I have always had excellent support from Supermicro. And they definitely know what FreeBSD is (despite lumping it under "Linux" in their charts). Of course, I am the reseller, but I have received good support regardless of whether I identified myself or not. (One of my rules for selecting suppliers is to see how they treat "the little guy" before I begin a reseller relationship with them.)

For many years, I have done my own builds from scratch (example), because I kept running into the same sort of unintelligent responses from "integrators".

If I were less skilled at this or wanted to expend somewhat more money and a lot less time, I'd probably purchase a preconfigured system from a place like iXsystems.

User23 · Jan 19, 2015

At least LSI posts some compatibility documents (can't find any on SM site for backplanes).

https://www.lsi.com/downloads/Public/Host Bus Adapters/Host Bus Adapters Common Files/LSI_12Gb_SAS_SATA_HBA_Compatibility_List.pdf

The controller and the backplanes are tested, but the 6TB Reds are not. I would check it with a mix of different HDDs. Because of the replaced controller I would blame the HDDs and the driver first.

User23 · Jan 19, 2015

Terry_Kennedy said:
I have always had excellent support from Supermicro. And they definitely know what FreeBSD is (despite lumping it under "Linux" in their charts). Of course, I am the reseller, but I have received good support regardless of whether I identified myself or not. (One of my rules for selecting suppliers is to see how they treat "the little guy" before I begin a reseller relationship with them.)

I like to sign that

gkontos · Jan 19, 2015

User23 said:
The controller and the backplanes are tested, but the 6TB Reds are not. I would check it with a mix of different HDDs. Because of the replaced controller i would blame the HDDs and the driver first.

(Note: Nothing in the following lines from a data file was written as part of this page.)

(** No step panics, and every step keeps the invariant. *)
Lemma sess_step_ok s x : sess_ok s → sess_step s x → ∃ s', x = Ok s' ∧ sess_ok s'.
Proof.
  intros Hs Hstep.
  destruct Hstep as [msg Hp|s' Hsend|sid req chunks|r sid m x Ha|sid|r m s' Hr|].
  - unfold loop_receive. repeat case_match; eauto using sess_ok_write, sess_ok_pending.
    destruct (RemoveStream_ok s (mh_StreamID (msg_Header msg)) Hs) as (s' & ? & ? & _). eauto.
  - exists s'. split; [done|]. revert Hsend. unfold loop_send. repeat case_match; try done.
    intros [= <-]. apply sess_ok_pending. by eapply sess_ok_update.
  - eexists. split; [reflexivity|]. unfold forward_begin.
    pose proof (CreateStream_ok s sid Hs) as Hc.
    destruct (TunnelSession_CreateStream s sid). by apply sess_ok_write.
  - unfold forward_answer in Ha. destruct (recv s r) as [[m' s1]|] eqn:Er; [|done]. simplify_eq.
    destruct (RemoveStream_ok s1 sid) as (s' & ? & ? & _); [by eapply recv_ok|]. eauto.
  - destruct (RemoveStream_ok s sid Hs) as (s' & ? & ? & _). eauto.
  - exists s'. split; [done|]. by eapply recv_ok.
  - destruct (Close_ok s Hs) as (s' & ? & ? & _). eauto.
Qed.

(** Runs of a session. *)
Inductive sess_run (s0 : TunnelSession) : result TunnelSession → Prop :=
| sr_start : sess_run s0 (Ok s0)
| sr_step s x : sess_run s0 (Ok s) → sess_step s x → sess_run s0 x.

(** ** Reading the body of a response *)
Record tunnelBodyReader := mkBodyReader { rd_remain : Z; rd_buf : bytes }.

Inductive readOutcome := ReadBytes (b : bytes) | ReadEOF | ReadError.

(** [Read(p)] with [len(p) = plen]; [arriving] are the messages the channel will
    still deliver, after which [Done] is closed. *)
Definition tunnelBodyReader_Read (rd : tunnelBodyReader) (plen : nat) (arriving : list Message)
    : readOutcome * tunnelBodyReader * list Message :=
  if (rd_remain rd <=? 0) && (length (rd_buf rd) =? 0)%nat then (ReadEOF, rd, arriving)
  else if (0 <? length (rd_buf rd))%nat then
    (ReadBytes (take plen (rd_buf rd)), mkBodyReader (rd_remain rd) (drop plen (rd_buf rd)), arriving)
  else
    match arriving with
    | [] => (ReadEOF, rd, [])
    | msg :: rest =>
        let t := mh_Type (msg_Header msg) in
        if t =? type_code MsgTypeData then
          (ReadBytes (take plen (msg_Payload msg)),
           mkBodyReader (rd_remain rd - Z.of_nat (length (msg_Payload msg))) (drop plen (msg_Payload msg)),
           rest)
        else if t =? type_code MsgTypeDataEnd then (ReadEOF, rd, rest)
        else (ReadError, rd, rest)
    end.

(** [io.Copy] from the reader with a buffer of [plen] bytes. *)
Fixpoint copy_body (fuel plen : nat) (rd : tunnelBodyReader) (arriving : list Message)
    : option (bytes * readOutcome) :=
  match fuel with
  | O => None
  | S fuel' =>
      match tunnelBodyReader_Read rd plen arriving with
      | (ReadBytes b, rd', rest) =>
          match copy_body fuel' plen rd' rest with
          | Some (bs, out) => Some (b ++ bs, out)
          | None => None
          end
      | (out, _, _) => Some ([], out)
      end
  end.

Definition is_data (m : Message) : Prop := mh_Type (msg_Header m) = type_code MsgTypeData.
Definition payloads (ms : list Message) : bytes := mjoin (msg_Payload <$> ms).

The problem most likely, like others have mentioned, is in the firmware version of SAS expanders or the chassis. Unfortunately, SuperMicro does not have any updates on their website. I can't just buy 21 different drives to play with unless I have solid evidence that they are faulty. So far, the smartmon tools indicate otherwise.

User23 · Jan 19, 2015

SM is offering only a small set up backplanes, used in all their chassis products. If a firmware related bug only hits you I would be surprised, as long as more than you and 21 other people using this chassis with this backplane.

gkontos · Jan 19, 2015

User23 said:
SM is offering only a small set up backplanes, used in all their chassis products. If a firmware related bug only hits you i would be surprised, as long as more than you and 21 other people using this chassis with this backplane.

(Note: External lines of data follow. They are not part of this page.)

(** ** Properties *)

Lemma verify_signed a nc now r k nc' :
  AdminAuth_Verify a nc now r = (Ok k, nc') →
  ∃ secret, accessKeys a !! k = Some secret ∧
    rq_Signature r = computeHMAC secret k (rq_Timestamp r) (rq_Nonce r).
Proof.
  unfold AdminAuth_Verify. destruct (NonceCache_CheckAndStore _ _ _) as [fresh nc1]. intros Hv.
  destruct (_ || _ || _ || _); [done|]. destruct (parse_int _); [|done].
  destruct (_ || _); [done|]. destruct (negb fresh); [done|].
  destruct (accessKeys a !! rq_KeyId r) as [secret|] eqn:Ek; [|done].
  destruct (String.eqb _ _) eqn:Es; [|done]. injection Hv as <- <-.
  exists secret. split; [done|]. by apply String.eqb_eq.
Qed.

Lemma verify_rejected_stores a nc now r nc' :
  AdminAuth_Verify a nc now r = (Err "invalid signature", nc') → nonces nc' !! rq_Nonce r = Some now.
Proof.
  unfold AdminAuth_Verify, NonceCache_CheckAndStore. intros Hv.
  destruct (_ || _ || _ || _); [done|]. destruct (parse_int _); [|done].
  destruct (_ || _); [done|]. destruct (nonces nc !! rq_Nonce r); [done|]. simpl in Hv.
  destruct (accessKeys a !! rq_KeyId r); [|done]. destruct (String.eqb _ _); [done|].
  injection Hv as <-. apply lookup_insert_eq.
Qed.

This is a brand new chassis that hit the market only a couple of months ago. I am not sure how many people are using it for their ZFS storage needs. So far, I have not meet any on the FreeBSD mailing lists. In any case, replacing 21 drives without any indication is an expense that can not be justified. If SM suggests that this is the way we should go then maybe that is what we need to do.

But the issue here so far has been the fact that we don't get any support. The response "try to set up the free software that is not many people used" is strictly unprofessional.